Come saprete Emma nelle scorse settimane è stata sottoposta ad un intervento chirurgico urgente, per contrastare l’insorgere di un tumore maligno a distanza di circa dieci da un precedente intervento; il magazine ci propone un’intensa intervista che abbiamo letto tutta d’un fiato:

“D: Dolore e coraggio, inferni e paradisi, non le sono mai mancati.”

“Sicuramente non mi è mancato il coraggio, ma neanche la capacità di reagire. Perché fondamentalmente questa sono: una cacasotto che conosce la reazione. Con un certo grado di retorica, mi hanno sempre descritta come una che non ha paura di niente, ma non è vero. Anzi è falso.”

“D: Quindi nelle scorse settimane ha avuto paura?”

“Sì, molta. Ma non è la paura a provocarmi l’infelicità. Non lo è mai stata. La paura mi ha sempre aiutato a non fare cazzate. A definire i confini. Non ho mai creduto a quelli che dicono: “Non ho paura di niente”. Beati loro. Io sono diversa. So affrontare il malessere fisico e tutto ciò che è legato ad una malattia, ma delle malattie o della morte, come tanti, ho paura anche io.”

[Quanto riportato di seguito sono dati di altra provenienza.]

(** * SmartCommerce: the fraud-detection and price-optimisation scorers

    A shallow embedding of

    - [fraud-detection/app/services/fraud_detector.py]
      ([FraudDetectionService]),
    - [price-optimization/app/services/price_optimizer.py]
      ([PriceOptimizerService]) and the pricing fields of
      [price-optimization/app/core/config.py],
    - the validators of the two [schemas.py] files that those services
      trigger, the alert listing of the fraud service and the bulk
      endpoint of [fraud-detection/app/main.py],

    followed by the properties of the specification that concern them
    and by further properties of the same code.

    Conventions of the embedding.

    - A Python [float] (and a [Decimal] converted with [float(...)]) is a
      rational number [Q]: arithmetic is exact, there is no rounding,
      overflow or NaN in a score.  Only the entries of a feature vector,
      which the services hand to library code without looking at them, keep
      the non-finite values that [np.log1p] can produce.
    - The numbers of a request are finite and in the range of a float: a
      [Decimal] or an [int] that [float(...)] cannot convert, and float
      fields that are infinite or NaN, are not inputs of the embedding.
      Properties that depend on this are stated in one direction only,
      or with a margin around a threshold.
    - A Python [int] is a [Z]; [Optional[T]] is [option T]; a [dict] looked
      up by key is a [gmap], a [dict] that is iterated is an association
      list in insertion order.
    - A function that can raise returns a [result]; the state of the
      service object ([self.scalers]) and of the global NumPy random
      generator is passed explicitly.
    - Library functions whose value the services only pass along
      ([hash], [hashlib.md5], [np.log1p], [np.std], [np.polyfit], string
      formatting) are the fields of the class [Runtime]. *)

From Stdlib Require Import QArith Qminmax Qround Qabs Lqa Lia ZArith.
From Stdlib Require Import Sorted Permutation.
From stdpp Require Import base option list gmap strings.

Local Open Scope Q_scope.

(* ================================================================== *)
(** * Python values and operators *)
(* ================================================================== *)

Module Py.

(** The exceptions that the modelled code can meet. *)
Inductive exn : Set :=
| ZeroDivisionError
| TypeError
| ValueError
| KeyError
| NotFittedError
| ValidationError.

(** The outcome of a call: a value, or an exception. *)
Inductive result (A : Type) : Type :=
| Ok (a : A)
| Raise (e : exn).
Arguments Ok {A} a.
Arguments Raise {A} e.

#[export] Instance result_bind : MBind result := fun A B k m =>
  match m with
  | Ok a => k a
  | Raise e => Raise e
  end.

Definition is_ok {A} (m : result A) : bool :=
  match m with Ok _ => true | Raise _ => false end.

(** Comparisons of floats, as booleans. *)
Definition Qltb (x y : Q) : bool := negb (Qle_bool y x).
Definition Qgtb (x y : Q) : bool := Qltb y x.
Definition Qgeb (x y : Q) : bool := Qle_bool y x.

(** [min(a, b)] and [max(a, b)] of the builtins: the first argument is
    kept unless the second is strictly better. *)
Definition py_min (a b : Q) : Q := if Qltb b a then b else a.
Definition py_max (a b : Q) : Q := if Qgtb b a then b else a.

(** [a / b] on floats. *)
Definition py_div (a b : Q) : result Q :=
  if Qeq_bool b 0 then Raise ZeroDivisionError else Ok (a / b).

(** [sum(xs)]: a left fold that starts at 0. *)
Definition py_sum (xs : list Q) : Q := foldl Qplus 0 xs.
Lemma WaitReady_reports_ready_witness :
  WaitReady 31 ready_at_third postgres 0
  = Returns {| returned_at :=
                 0 + grace + Z.of_nat 3 * interval
                 + Z.of_nat (fst (probe ready_at_third 2
                                    (0 + grace + Z.of_nat 3 * interval)));
               err := None;
               probes := ticks (0 + grace) 3 |}.
Proof.
  apply (WaitReady_reports_ready ready_at_third postgres 0 2 31).
  - reflexivity.
  - intros j t. cbn. unfold interval, Second. lia.
  - lia.
  - lia.
  - intros j Hj. destruct j as [|[|j]]; [eexists; reflexivity.. | lia].
  - reflexivity.
Defined.

End OrchestratorMore.


(** ** Package main: the runner built from the flags *)

Module MainMore.
Import GoInt Generator GeneratorFacts Benchmark Orchestrator Main MoreFlags.
Local Open Scope Z_scope.




(** Fifty events with the default batch size and eight workers: one batch
    of fifty, one worker. *)
Example newRunner_small :
  newRunner small_flags
  = Returns {| EventCount := 50; BatchSize := 50; Workers := 1;
               QueryIterations := 100; WarmupIterations := 5; PreloadCount := 0 |}.
Proof. reflexivity. Qed.

(** X21.  The databases [getDatabases] lists for [all] are the names of
    [DefaultServices], in the same order, so [ServiceByName] finds each of
    them; for any other value it lists that one name, which
    [ServiceByName] finds exactly when it is one of the four. *)
Theorem getDatabases_are_services (dbType : string) :
  getDatabases "all" = Name <$> DefaultServices
  /\ Forall (fun db => is_Some (ServiceByName db)) (getDatabases "all")
  /\ (dbType <> "all"%string ->
      getDatabases dbType = [dbType]
      /\ (is_Some (ServiceByName dbType) <-> dbType ∈ getDatabases "all")).
Proof.
  split_and!.
  - reflexivity.
  - repeat constructor; eexists; reflexivity.
  - intros Hne. unfold getDatabases at 1.
    destruct (String.eqb_spec dbType "all"); [contradiction|].
    split; [reflexivity|]. split.
    + intros [svc Hsvc]. unfold ServiceByName in Hsvc.
      apply find_some in Hsvc as [Hin Heq]. apply String.eqb_eq in Heq. subst dbType.
      apply list_elem_of_In in Hin. unfold DefaultServices in Hin.
      repeat (apply elem_of_cons in Hin as [->|Hin]; [cbn; repeat constructor|]).
      now apply elem_of_nil in Hin.
    + cbn. intros Hin.
      repeat (apply elem_of_cons in Hin as [->|Hin]; [eexists; reflexivity|]).
      now apply elem_of_nil in Hin.
Qed.

End MainMore.


(** ** The reporter: the order of the rows and tables *)

Module ReporterMore.
Import GoInt Float64 Float64Facts Float64Real Float64More.
Import Benchmark Reporter ReporterSpec MoreResults Float64Value.
Local Open Scope Z_scope.

(** *** The order on strings *)

Lemma compare_not_Gt_trans (a b c : string) :
  String.compare a b <> Gt -> String.compare b c <> Gt -> String.compare a c <> Gt.
Proof.
  revert b c. induction a as [|x a IH]; intros [|y b] [|z c] Hab Hbc; cbn in *;
    try congruence.
  unfold Ascii.compare in *.
  destruct (N.compare_spec (Ascii.N_of_ascii x) (Ascii.N_of_ascii y)) as [Hxy|Hxy|Hxy];
    destruct (N.compare_spec (Ascii.N_of_ascii y) (Ascii.N_of_ascii z)) as [Hyz|Hyz|Hyz];
    try congruence;
    destruct (N.compare_spec (Ascii.N_of_ascii x) (Ascii.N_of_ascii z)) as [Hxz|Hxz|Hxz];
    try congruence; try lia.
  now apply (IH b c).
Qed.

#[local] Instance string_le_trans : Transitive string_le.
Proof.
  intros a b c. unfold string_le, String.leb. intros Hab Hbc.
  pose proof (compare_not_Gt_trans a b c) as Ht.
  destruct (String.compare a b), (String.compare b c), (String.compare a c);
    try reflexivity; try discriminate; exfalso; apply Ht; congruence.
Qed.

#[local] Instance string_le_total : Total string_le.
Proof. intros a b. apply String.leb_total. Qed.

#[local] Instance string_le_antisym : AntiSymm eq string_le.
Proof. intros a b. apply String.leb_antisym. Qed.

Lemma sort_Strings_sorted (l : list string) : StronglySorted string_le (sort_Strings l).
Proof. apply StronglySorted_merge_sort; apply _. Qed.

Lemma sort_Strings_perm (l : list string) : sort_Strings l ≡ₚ l.
Proof. apply merge_sort_Permutation. Qed.

(** Sorting forgets the order the strings came in. *)
Lemma sort_Strings_order (l l' : list string) :
  l ≡ₚ l' -> sort_Strings l = sort_Strings l'.
Proof.
  intros Hp. apply (StronglySorted_unique string_le); try apply sort_Strings_sorted.
  now rewrite !sort_Strings_perm.
Qed.

Lemma strictly_sorted (l : list string) :
  StronglySorted string_le l -> NoDup l -> StronglySorted string_lt l.
Proof.
  induction 1 as [|a l Hs IH Hall]; intros Hnd; [constructor|].
  apply NoDup_cons in Hnd as [Hnot Hnd]. constructor; [now apply IH|].
  rewrite Forall_forall in *. intros b Hb. split; [now apply Hall|].
  intros ->. contradiction.
Qed.

Lemma sort_Strings_canonical (l l' : list string) :
  l ≡ₚ l' -> NoDup l' ->
  sort_Strings l = sort_Strings l'
  /\ StronglySorted string_lt (sort_Strings l)
  /\ (forall k, k ∈ sort_Strings l <-> k ∈ l')
  /\ length (sort_Strings l) = length l'.
Proof.
  intros Hp Hnd. split_and!.
  - now apply sort_Strings_order.
  - apply strictly_sorted; [apply sort_Strings_sorted|].
    now rewrite sort_Strings_perm, Hp.
  - intros k. now rewrite sort_Strings_perm, Hp.
  - now rewrite sort_Strings_perm, Hp.
Qed.

Lemma elem_of_keys {V} (m : gmap string V) (k : string) :
  k ∈ (map_to_list m).*1 <-> is_Some (m !! k).
Proof.
  rewrite list_elem_of_fmap. split.
  - intros ([k' v] & -> & Hin). apply elem_of_map_to_list in Hin. now exists v.
  - intros [v Hv]. exists (k, v). split; [reflexivity | now apply elem_of_map_to_list].
Qed.

(** X22.  [sortedKeys] returns the keys of the map in strictly ascending
    byte-wise order, each key once and nothing else, and the slice is the
    same whatever the order in which [range] delivers the keys. *)
Theorem sortedKeys_canonical {V} (m : gmap string V) (order order' : list string) :
  delivers m order ->
  delivers m order' ->
  sortedKeys order = sortedKeys order'
  /\ StronglySorted string_lt (sortedKeys order)
  /\ (forall k, k ∈ sortedKeys order <-> is_Some (m !! k))
  /\ length (sortedKeys order) = size m.
Proof.
  unfold delivers, sortedKeys. intros Ho Ho'.
  destruct (sort_Strings_canonical order ((map_to_list m).*1) Ho)
    as (_ & Hs & Hel & Hlen); [apply NoDup_fst_map_to_list|].
  split_and!.
  - apply sort_Strings_order. now rewrite Ho, Ho'.
  - exact Hs.
  - intros k. now rewrite Hel, elem_of_keys.
  - now rewrite Hlen, length_fmap, length_map_to_list.
Qed.

Lemma sortedKeys_canonical_witness :
  sortedKeys (map_to_list four_databases).*1
  = sortedKeys (reverse (map_to_list four_databases).*1)
  /\ StronglySorted string_lt (sortedKeys (map_to_list four_databases).*1)
  /\ (forall k, k ∈ sortedKeys (map_to_list four_databases).*1
                <-> is_Some (four_databases !! k))
  /\ length (sortedKeys (map_to_list four_databases).*1) = size four_databases.
Proof.
  apply (sortedKeys_canonical four_databases).
  - unfold delivers. reflexivity.
  - unfold delivers. apply reverse_Permutation.
Defined.

(** The rows of the four databases come in this order. *)
Example sortedKeys_of_the_four :
  sortedKeys (map_to_list four_databases).*1
  = ["cassandra"; "clickhouse"; "mongodb"; "postgres"]%string.
Proof. vm_compute. reflexivity. Qed.
(** C6, as the code has it.  Posting year and posting month are derived
    at ingestion, row by row, from the parsed posting date.  The deadline
    span is not: [df] has no such column until the deadline section assigns
    it, as the application deadline minus the posting date in whole days,
    row by row; a run that ends at line 46, on an empty heatmap table,
    never assigns it.  Each derivation is a function of the row's own
    cells.  A row whose posting date does not parse has no year, no month
    and no span; a row whose deadline does not parse has no span.  Such a
    row is in no group formed on the derived field: the monthly counts, the
    yearly salary means, the Data Scientist 2024 selection and the spans
    charted are those of the frame without the row. *)
Theorem derived_fields_and_their_groupings
    (P : Frame.Parsers) (raw : list Frame.RawRow) (i : nat) (r : Frame.RawRow)
    (t : Qc) :
  raw !! i = Some r →
  Frame.rows (Frame.ingest P raw) !! i = Some (Frame.coerce P r) ∧
  Frame.posting_year (Frame.coerce P r) =
    Frame.ts_year <$> Frame.to_datetime P (Frame.raw_posting_date r) ∧
  Frame.posting_month (Frame.coerce P r) =
    Frame.ts_month <$> Frame.to_datetime P (Frame.raw_posting_date r) ∧
  Frame.deadline_days (Frame.ingest P raw) = None ∧
  (∀ st : Script.State,
     Frame.rows (Script.v_df (Script.sec_deadline st).2) =
       Frame.rows (Script.v_df st) ∧
     Frame.deadline_days (Script.v_df (Script.sec_deadline st).2) =
       Some (Frame.deadline_span <$> Frame.rows (Script.v_df st))) ∧
  Frame.deadline_days (Script.v_df (Script.final (Script.run P raw t))) =
    (if heatmap_is_empty (Frame.rows (Frame.ingest P raw)) then None
     else Some (Frame.deadline_span <$> Frame.rows (Frame.ingest P raw))) ∧
  Frame.deadline_span (Frame.coerce P r) =
    match Frame.to_datetime P (Frame.raw_application_deadline r),
          Frame.to_datetime P (Frame.raw_posting_date r) with
    | Some a, Some p => Some (Frame.timedelta_days a p)
    | _, _ => None
    end ∧
  (Frame.to_datetime P (Frame.raw_posting_date r) = None →
   Frame.posting_year (Frame.coerce P r) = None ∧
   Frame.posting_month (Frame.coerce P r) = None ∧
   Frame.deadline_span (Frame.coerce P r) = None ∧
   Frame.monthly (Frame.rows (Frame.ingest P raw)) =
     Frame.monthly (delete i (Frame.rows (Frame.ingest P raw))) ∧
   Frame.time_series (Frame.rows (Frame.ingest P raw)) =
     Frame.time_series (delete i (Frame.rows (Frame.ingest P raw))) ∧
   Frame.ds_2024 (Frame.rows (Frame.ingest P raw)) =
     Frame.ds_2024 (delete i (Frame.rows (Frame.ingest P raw)))) ∧
  (Frame.deadline_span (Frame.coerce P r) = None →
   Series.dropna (Frame.deadline_span <$> Frame.rows (Frame.ingest P raw)) =
     Series.dropna
       (Frame.deadline_span <$> delete i (Frame.rows (Frame.ingest P raw)))) ∧
  (Frame.to_datetime P (Frame.raw_application_deadline r) = None →
   Frame.deadline_span (Frame.coerce P r) = None).
Proof.
  intros Hrow. split_and!; try reflexivity.
  - by apply ingested_row.
  - intros st. split; reflexivity.
  - rewrite run_outcome. unfold outcome_after.
    rewrite decide_False by lia. by destruct (heatmap_is_empty _).
  - intros Hdate. split_and!.
    + simpl. by rewrite Hdate.
    + simpl. by rewrite Hdate.
    + rewrite span_of_raw, Hdate.
      by destruct (Frame.to_datetime P (Frame.raw_application_deadline r)).
    + by apply (monthly_without_row P raw i r).
    + by apply (time_series_without_row P raw i r).
    + by apply (ds_2024_without_row P raw i r).
  - by apply spans_without_row.
  - intros Hdl. by rewrite span_of_raw, Hdl.
Qed.

Lemma derived_fields_witness :
  Sample.dataset !! 1%nat =
    Some (Sample.posting "ML Engineer" "Germany" "MI" "Python,,SQL" "n/a"
            "2024-13-40" "2024-04-15") ∧
  Frame.deadline_days
    (Script.v_df
       (Script.final
          (Script.run Sample.parsers Sample.dataset (Qc_of_Z 50000)))) =
    (if heatmap_is_empty (Frame.rows (Frame.ingest Sample.parsers Sample.dataset))
     then None
     else Some (Frame.deadline_span <$>
                  Frame.rows (Frame.ingest Sample.parsers Sample.dataset))).
Proof.
  split; [reflexivity|].
  apply (derived_fields_and_their_groupings Sample.parsers Sample.dataset 1%nat
           (Sample.posting "ML Engineer" "Germany" "MI" "Python,,SQL" "n/a"
              "2024-13-40" "2024-04-15") (Qc_of_Z 50000)).
  reflexivity.
Defined.

(** C6, as stated, fails on the deadline span: on the sample dataset the
    ingested frame has no [deadline_days] column, nor has the frame the
    deadline section starts from; the column is there once that section
    has run.  On the dataset without any posting the run ends at line 46
    and the column is never there. *)
Lemma deadline_span_is_not_derived_at_ingestion :
  Frame.deadline_days (Frame.ingest Sample.parsers Sample.dataset) = None ∧
  (∃ s : Script.State,
     Script.before_section 17 Sample.parsers Sample.dataset (Qc_of_Z 50000) =
       Script.Done s ∧
     Script.sections (Qc_of_Z 50000) !! 17%nat =
       Some (Script.straight Script.sec_deadline) ∧
     Frame.deadline_days (Script.v_df s) = None) ∧
  (∃ s : Script.State,
     Script.before_section 18 Sample.parsers Sample.dataset (Qc_of_Z 50000) =
       Script.Done s ∧
     Frame.deadline_days (Script.v_df s) =
       Some [Some 30%Z; None; None; Some 30%Z]) ∧
  (∃ s : Script.State,
     Script.run Sample.parsers [] (Qc_of_Z 50000) =
       Script.Raise Script.IndexError s ∧
     Frame.deadline_days (Script.v_df s) = None).
Proof.
  assert (heatmap_is_empty
            (Frame.rows (Frame.ingest Sample.parsers Sample.dataset)) = false)
    as Hfull by by vm_compute.
  split_and!.
  - reflexivity.
  - eexists. rewrite before_section_outcome. unfold outcome_after.
    rewrite decide_False by lia. rewrite Hfull. done.
  - eexists. rewrite before_section_outcome. unfold outcome_after.
    rewrite decide_False by lia. rewrite Hfull. split; [done|].
    by vm_compute.
  - eexists. rewrite run_outcome. unfold outcome_after.
    rewrite decide_False by lia. done.
Qed.

Section section_facts.
Import Frame Script.

(** What one section hands to the page, from the rows of [df] alone when
    the variable it reads holds the value its section computes from them. *)
Lemma section_shows t j step st :
  sections t !! j = Some step →
  (j = 10%nat → v_top_locations st = top_locations (rows (v_df st))) →
  (j = 5%nat → v_skill_counts st = skill_counts (rows (v_df st))) →
  shown (final (step st)) =
    shown st ++
      (if bool_decide (j = 1%nat) && heatmap_is_empty (rows (v_df st)) then []
       else default [] (section_views t (rows (v_df st)) !! j)).
Proof.
  intros Hj Hloc Hsk. unfold sections in Hj.
  do 20 (destruct j as [|j];
         [injection Hj as <-;
          rewrite ?final_straight, ?sec_threshold_show, ?sec_ds_2024_show,
            ?sec_top_outcome;
          cbn [bool_decide decide_rel andb];
          try (destruct (heatmap_is_empty _); simpl; by rewrite ?app_nil_r);
          try (unfold sec_exp_country, mbind, stmt_bind, read; simpl;
               by rewrite Hloc);
          try (unfold sec_skill_salary, mbind, stmt_bind, read; simpl;
               by rewrite Hsk);
          simpl; by rewrite <-?app_assoc|]).
  done.
Qed.

(** No section but the deadline section writes to [df]. *)
Lemma section_keeps_df t j step st :
  sections t !! j = Some step → j ≠ 17%nat → v_df (final (step st)) = v_df st.
Proof.
  intros Hj Hne. unfold sections in Hj.
  do 20 (destruct j as [|j];
         [injection Hj as <-;
          rewrite ?final_straight, ?sec_threshold_show, ?sec_ds_2024_show,
            ?sec_top_outcome;
          try (by destruct (heatmap_is_empty _));
          first [reflexivity|done]|]).
  done.
Qed.
End section_facts.

(** C8.  The grouped mean of the time-series section is a function of the
    rows of [df] alone: run in any state it shows that function's value and
    changes no global, so running it again shows the same value again.  The
    same holds of every section of the script: what a section hands to the
    page is a function of the rows of [df] (for the first section also of
    the slider value), given that the one variable two of the sections read
    holds what its own section computes from [df]; the section that can
    raise shows nothing when it raises.  So in a run every aggregate shown
    is a function of the ingested dataset: the run shows all of them when the
    heatmap table has a line, and the first alone when it has none.
    Running the script with another slider value gives the same aggregates
    from the second on. *)
Theorem aggregates_are_functions_of_the_dataset
    (P : Frame.Parsers) (raw : list Frame.RawRow) (t t' : Qc)
    (st : Script.State) :
  Script.v_df (Script.sec_time_series st).2 = Script.v_df st ∧
  Script.v_top_locations (Script.sec_time_series st).2 =
    Script.v_top_locations st ∧
  Script.v_skill_counts (Script.sec_time_series st).2 =
    Script.v_skill_counts st ∧
  Script.shown (Script.sec_time_series st).2 =
    Script.shown st ++
      [Script.TimeSeriesLine (Frame.time_series (Frame.rows (Script.v_df st)))] ∧
  Script.exec
    [Script.straight Script.sec_time_series; Script.straight Script.sec_time_series]
    st =
    Script.Done
      {| Script.v_df := Script.v_df st;
         Script.v_top_locations := Script.v_top_locations st;
         Script.v_skill_counts := Script.v_skill_counts st;
         Script.shown :=
           Script.shown st ++
             [Script.TimeSeriesLine
                (Frame.time_series (Frame.rows (Script.v_df st)));
              Script.TimeSeriesLine
                (Frame.time_series (Frame.rows (Script.v_df st)))] |} ∧
  (∀ (j : nat) (step : Script.Step),
     Script.sections t !! j = Some step →
     (j = 10%nat →
      Script.v_top_locations st =
        Frame.top_locations (Frame.rows (Script.v_df st))) →
     (j = 5%nat →
      Script.v_skill_counts st =
        Frame.skill_counts (Frame.rows (Script.v_df st))) →
     Script.shown (Script.final (step st)) =
       Script.shown st ++
         (if bool_decide (j = 1%nat)
             && heatmap_is_empty (Frame.rows (Script.v_df st))
          then []
          else default []
                 (section_views t (Frame.rows (Script.v_df st)) !! j))) ∧
  length (Script.sections t) = length (section_views t (Frame.rows (Script.v_df st))) ∧
  Script.run P raw t =
    (if heatmap_is_empty (Frame.rows (Frame.ingest P raw))
     then Script.Raise Script.IndexError
            (at_the_raise (Frame.rows (Frame.ingest P raw)) t)
     else Script.Done (globals_after 20 (Frame.rows (Frame.ingest P raw)) t)) ∧
  Script.shown (Script.final (Script.run P raw t)) =
    (if heatmap_is_empty (Frame.rows (Frame.ingest P raw))
     then [threshold_view t (Frame.rows (Frame.ingest P raw))]
     else views t (Frame.rows (Frame.ingest P raw))) ∧
  views t (Frame.rows (Frame.ingest P raw)) !! 5%nat =
    Some (Script.TimeSeriesLine
            (Frame.time_series (Frame.rows (Frame.ingest P raw)))) ∧
  drop 1 (Script.shown (Script.final (Script.run P raw t))) =
    drop 1 (Script.shown (Script.final (Script.run P raw t'))).
Proof.
  split_and!; try reflexivity.
  - unfold Script.exec, Script.straight. simpl. by rewrite <-app_assoc.
  - intros j step. apply section_shows.
  - rewrite run_outcome. unfold outcome_after. by rewrite decide_False by lia.
  - rewrite run_outcome. unfold outcome_after. rewrite decide_False by lia.
    destruct (heatmap_is_empty _); [done|].
    unfold globals_after. cbn [Script.final Script.shown].
    by rewrite take_ge by (simpl; lia).
  - rewrite !run_outcome. unfold outcome_after. rewrite !decide_False by lia.
    by destruct (heatmap_is_empty _).
Qed.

“D: E di cos’altro ha paura?”

“Ho paura di fallire, di non riuscire a realizzare i miei sogni, di restare sola, di non essere amata, capita, apprezzata, per esempio, per quest’ultimo disco. Vorrei che fosse quello della rinascita artistica e non l’album da incensare soltanto perché sono stata male.”

“D: Il disco si intitola Fortuna.”

“Non ho mai creduto al destino né alla sfiga. Il metro della tua vita sei tu: è il tuo modo di scuoterti, di ovviare ai problemi, di affrontarli per quello che comportano che dà la cifra di quel che sei davvero. C’è gente a cui è andata sempre bene e gente a cui è andata sempre male, ma non è questo a determinare la tua felicità. A fare davvero la differenza non è mai quel che possiedi, e anche tra le persone a cui è andata sempre bene, mi dia retta, non è che ne veda tante poi veramente felici. Ti verrebbe da dire: “Madonna, non ti manca niente! Perché allora sei tanto frustrato, arrabbiato, depresso e triste?”.”

“D: Lei come si definirebbe?”

“Non sono una che deve essere felice a tutti i costi: adesso, come da bambina. Non sono mai stata una che deve sforzarsi di far vedere che va sempre tutto bene o che sorride a bocca larga: non devo per forza esprimere una felicità che non esiste. Sono sempre sincera: se non sono serena o allegra, lo posso tranquillamente dire.”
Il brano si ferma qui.